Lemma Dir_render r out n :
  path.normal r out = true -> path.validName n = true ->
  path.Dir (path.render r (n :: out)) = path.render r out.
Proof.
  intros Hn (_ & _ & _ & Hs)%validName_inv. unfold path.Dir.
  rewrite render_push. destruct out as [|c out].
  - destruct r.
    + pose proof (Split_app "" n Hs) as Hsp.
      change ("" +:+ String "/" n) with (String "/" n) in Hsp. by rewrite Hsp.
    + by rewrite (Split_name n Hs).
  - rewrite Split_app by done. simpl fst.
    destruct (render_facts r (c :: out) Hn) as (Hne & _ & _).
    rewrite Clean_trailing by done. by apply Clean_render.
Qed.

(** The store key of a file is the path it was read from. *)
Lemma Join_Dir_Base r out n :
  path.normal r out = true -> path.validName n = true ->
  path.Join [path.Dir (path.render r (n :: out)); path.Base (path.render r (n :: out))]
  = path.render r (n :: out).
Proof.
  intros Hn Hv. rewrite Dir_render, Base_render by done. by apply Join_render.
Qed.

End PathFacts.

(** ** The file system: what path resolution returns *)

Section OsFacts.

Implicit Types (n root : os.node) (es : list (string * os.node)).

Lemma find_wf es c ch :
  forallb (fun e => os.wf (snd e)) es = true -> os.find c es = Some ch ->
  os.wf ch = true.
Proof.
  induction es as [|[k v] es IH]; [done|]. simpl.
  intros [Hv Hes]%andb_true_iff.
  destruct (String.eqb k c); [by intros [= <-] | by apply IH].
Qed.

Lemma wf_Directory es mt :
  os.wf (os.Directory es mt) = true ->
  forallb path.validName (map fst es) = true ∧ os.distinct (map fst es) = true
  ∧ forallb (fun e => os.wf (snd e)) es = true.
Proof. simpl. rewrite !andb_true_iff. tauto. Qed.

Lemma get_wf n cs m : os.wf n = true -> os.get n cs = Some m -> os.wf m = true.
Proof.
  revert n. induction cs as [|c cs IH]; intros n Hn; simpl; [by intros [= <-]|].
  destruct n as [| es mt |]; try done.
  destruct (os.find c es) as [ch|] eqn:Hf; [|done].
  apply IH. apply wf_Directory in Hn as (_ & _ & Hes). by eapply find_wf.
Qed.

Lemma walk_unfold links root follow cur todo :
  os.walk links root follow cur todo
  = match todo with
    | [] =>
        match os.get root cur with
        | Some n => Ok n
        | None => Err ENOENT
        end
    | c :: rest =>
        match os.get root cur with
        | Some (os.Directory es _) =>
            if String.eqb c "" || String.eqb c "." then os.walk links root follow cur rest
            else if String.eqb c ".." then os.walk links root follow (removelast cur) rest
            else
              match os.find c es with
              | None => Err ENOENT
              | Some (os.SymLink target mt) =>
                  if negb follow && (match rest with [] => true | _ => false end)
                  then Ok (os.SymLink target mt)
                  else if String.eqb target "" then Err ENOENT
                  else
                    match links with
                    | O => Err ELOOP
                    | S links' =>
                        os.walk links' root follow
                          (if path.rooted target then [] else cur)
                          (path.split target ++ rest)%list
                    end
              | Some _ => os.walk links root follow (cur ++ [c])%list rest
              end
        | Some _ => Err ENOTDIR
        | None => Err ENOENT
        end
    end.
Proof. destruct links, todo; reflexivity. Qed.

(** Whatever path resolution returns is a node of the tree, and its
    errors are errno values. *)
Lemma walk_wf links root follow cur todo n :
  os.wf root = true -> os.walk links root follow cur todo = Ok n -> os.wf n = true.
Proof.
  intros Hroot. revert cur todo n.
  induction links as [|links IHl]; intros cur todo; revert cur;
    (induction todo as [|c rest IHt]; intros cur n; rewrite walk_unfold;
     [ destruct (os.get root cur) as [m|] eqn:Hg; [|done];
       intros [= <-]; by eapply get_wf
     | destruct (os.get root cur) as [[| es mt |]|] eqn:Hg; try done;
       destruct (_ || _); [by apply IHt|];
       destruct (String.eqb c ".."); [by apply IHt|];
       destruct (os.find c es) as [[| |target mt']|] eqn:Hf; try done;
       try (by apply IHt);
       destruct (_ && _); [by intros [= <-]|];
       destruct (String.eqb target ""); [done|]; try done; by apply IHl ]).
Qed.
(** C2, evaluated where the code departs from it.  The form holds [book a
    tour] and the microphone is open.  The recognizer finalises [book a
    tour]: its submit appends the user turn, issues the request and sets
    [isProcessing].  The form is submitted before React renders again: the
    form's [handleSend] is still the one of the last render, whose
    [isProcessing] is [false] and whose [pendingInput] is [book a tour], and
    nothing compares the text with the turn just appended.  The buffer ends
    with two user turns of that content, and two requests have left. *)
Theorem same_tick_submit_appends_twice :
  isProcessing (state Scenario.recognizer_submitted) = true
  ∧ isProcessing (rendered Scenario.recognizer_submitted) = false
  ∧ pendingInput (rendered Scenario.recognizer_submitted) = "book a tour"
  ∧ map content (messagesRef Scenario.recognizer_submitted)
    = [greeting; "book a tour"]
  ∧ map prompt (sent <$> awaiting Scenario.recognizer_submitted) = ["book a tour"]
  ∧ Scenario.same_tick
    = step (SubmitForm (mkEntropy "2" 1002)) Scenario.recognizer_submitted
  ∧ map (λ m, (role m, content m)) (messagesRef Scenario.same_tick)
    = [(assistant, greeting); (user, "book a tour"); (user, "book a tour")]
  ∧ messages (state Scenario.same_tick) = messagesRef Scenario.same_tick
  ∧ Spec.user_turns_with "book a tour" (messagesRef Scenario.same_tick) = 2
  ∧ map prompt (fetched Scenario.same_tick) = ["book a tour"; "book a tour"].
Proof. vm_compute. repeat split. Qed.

* * * * *

**YOUR TASK**
Would you write out the data exactly as it reads?

**COMPLETED EXERCISE**
Lemma Dir_render r out n :
  path.normal r out = true -> path.validName n = true ->
  path.Dir (path.render r (n :: out)) = path.render r out.
Proof.
  intros Hn (_ & _ & _ & Hs)%validName_inv. unfold path.Dir.
  rewrite render_push. destruct out as [|c out].
  - destruct r.
    + pose proof (Split_app "" n Hs) as Hsp.
      change ("" +:+ String "/" n) with (String "/" n) in Hsp. by rewrite Hsp.
    + by rewrite (Split_name n Hs).
  - rewrite Split_app by done. simpl fst.
    destruct (render_facts r (c :: out) Hn) as (Hne & _ & _).
    rewrite Clean_trailing by done. by apply Clean_render.
Qed.

(** The store key of a file is the path it was read from. *)
Lemma Join_Dir_Base r out n :
  path.normal r out = true -> path.validName n = true ->
  path.Join [path.Dir (path.render r (n :: out)); path.Base (path.render r (n :: out))]
  = path.render r (n :: out).
Proof.
  intros Hn Hv. rewrite Dir_render, Base_render by done. by apply Join_render.
Qed.

End PathFacts.

(** ** The file system: what path resolution returns *)

Section OsFacts.

Implicit Types (n root : os.node) (es : list (string * os.node)).

Lemma find_wf es c ch :
  forallb (fun e => os.wf (snd e)) es = true -> os.find c es = Some ch ->
  os.wf ch = true.
Proof.
  induction es as [|[k v] es IH]; [done|]. simpl.
  intros [Hv Hes]%andb_true_iff.
  destruct (String.eqb k c); [by intros [= <-] | by apply IH].
Qed.

Lemma wf_Directory es mt :
  os.wf (os.Directory es mt) = true ->
  forallb path.validName (map fst es) = true ∧ os.distinct (map fst es) = true
  ∧ forallb (fun e => os.wf (snd e)) es = true.
Proof. simpl. rewrite !andb_true_iff. tauto. Qed.

Lemma get_wf n cs m : os.wf n = true -> os.get n cs = Some m -> os.wf m = true.
Proof.
  revert n. induction cs as [|c cs IH]; intros n Hn; simpl; [by intros [= <-]|].
  destruct n as [| es mt |]; try done.
  destruct (os.find c es) as [ch|] eqn:Hf; [|done].
  apply IH. apply wf_Directory in Hn as (_ & _ & Hes). by eapply find_wf.
Qed.

Lemma walk_unfold links root follow cur todo :
  os.walk links root follow cur todo
  = match todo with
    | [] =>
        match os.get root cur with
        | Some n => Ok n
        | None => Err ENOENT
        end
    | c :: rest =>
        match os.get root cur with
        | Some (os.Directory es _) =>
            if String.eqb c "" || String.eqb c "." then os.walk links root follow cur rest
            else if String.eqb c ".." then os.walk links root follow (removelast cur) rest
            else
              match os.find c es with
              | None => Err ENOENT
              | Some (os.SymLink target mt) =>
                  if negb follow && (match rest with [] => true | _ => false end)
                  then Ok (os.SymLink target mt)
                  else if String.eqb target "" then Err ENOENT
                  else
                    match links with
                    | O => Err ELOOP
                    | S links' =>
                        os.walk links' root follow
                          (if path.rooted target then [] else cur)
                          (path.split target ++ rest)%list
                    end
              | Some _ => os.walk links root follow (cur ++ [c])%list rest
              end
        | Some _ => Err ENOTDIR
        | None => Err ENOENT
        end
    end.
Proof. destruct links, todo; reflexivity. Qed.

(** Whatever path resolution returns is a node of the tree, and its
    errors are errno values. *)
Lemma walk_wf links root follow cur todo n :
  os.wf root = true -> os.walk links root follow cur todo = Ok n -> os.wf n = true.
Proof.
  intros Hroot. revert cur todo n.
  induction links as [|links IHl]; intros cur todo; revert cur;
    (induction todo as [|c rest IHt]; intros cur n; rewrite walk_unfold;
     [ destruct (os.get root cur) as [m|] eqn:Hg; [|done];
       intros [= <-]; by eapply get_wf
     | destruct (os.get root cur) as [[| es mt |]|] eqn:Hg; try done;
       destruct (_ || _); [by apply IHt|];
       destruct (String.eqb c ".."); [by apply IHt|];
       destruct (os.find c es) as [[| |target mt']|] eqn:Hf; try done;
       try (by apply IHt);
       destruct (_ && _); [by intros [= <-]|];
       destruct (String.eqb target ""); [done|]; try done; by apply IHl ]).
Qed.
(** C2, evaluated where the code departs from it.  The form holds [book a
    tour] and the microphone is open.  The recognizer finalises [book a
    tour]: its submit appends the user turn, issues the request and sets
    [isProcessing].  The form is submitted before React renders again: the
    form's [handleSend] is still the one of the last render, whose
    [isProcessing] is [false] and whose [pendingInput] is [book a tour], and
    nothing compares the text with the turn just appended.  The buffer ends
    with two user turns of that content, and two requests have left. *)
Theorem same_tick_submit_appends_twice :
  isProcessing (state Scenario.recognizer_submitted) = true
  ∧ isProcessing (rendered Scenario.recognizer_submitted) = false
  ∧ pendingInput (rendered Scenario.recognizer_submitted) = "book a tour"
  ∧ map content (messagesRef Scenario.recognizer_submitted)
    = [greeting; "book a tour"]
  ∧ map prompt (sent <$> awaiting Scenario.recognizer_submitted) = ["book a tour"]
  ∧ Scenario.same_tick
    = step (SubmitForm (mkEntropy "2" 1002)) Scenario.recognizer_submitted
  ∧ map (λ m, (role m, content m)) (messagesRef Scenario.same_tick)
    = [(assistant, greeting); (user, "book a tour"); (user, "book a tour")]
  ∧ messages (state Scenario.same_tick) = messagesRef Scenario.same_tick
  ∧ Spec.user_turns_with "book a tour" (messagesRef Scenario.same_tick) = 2
  ∧ map prompt (fetched Scenario.same_tick) = ["book a tour"; "book a tour"].
Proof. vm_compute. repeat split. Qed.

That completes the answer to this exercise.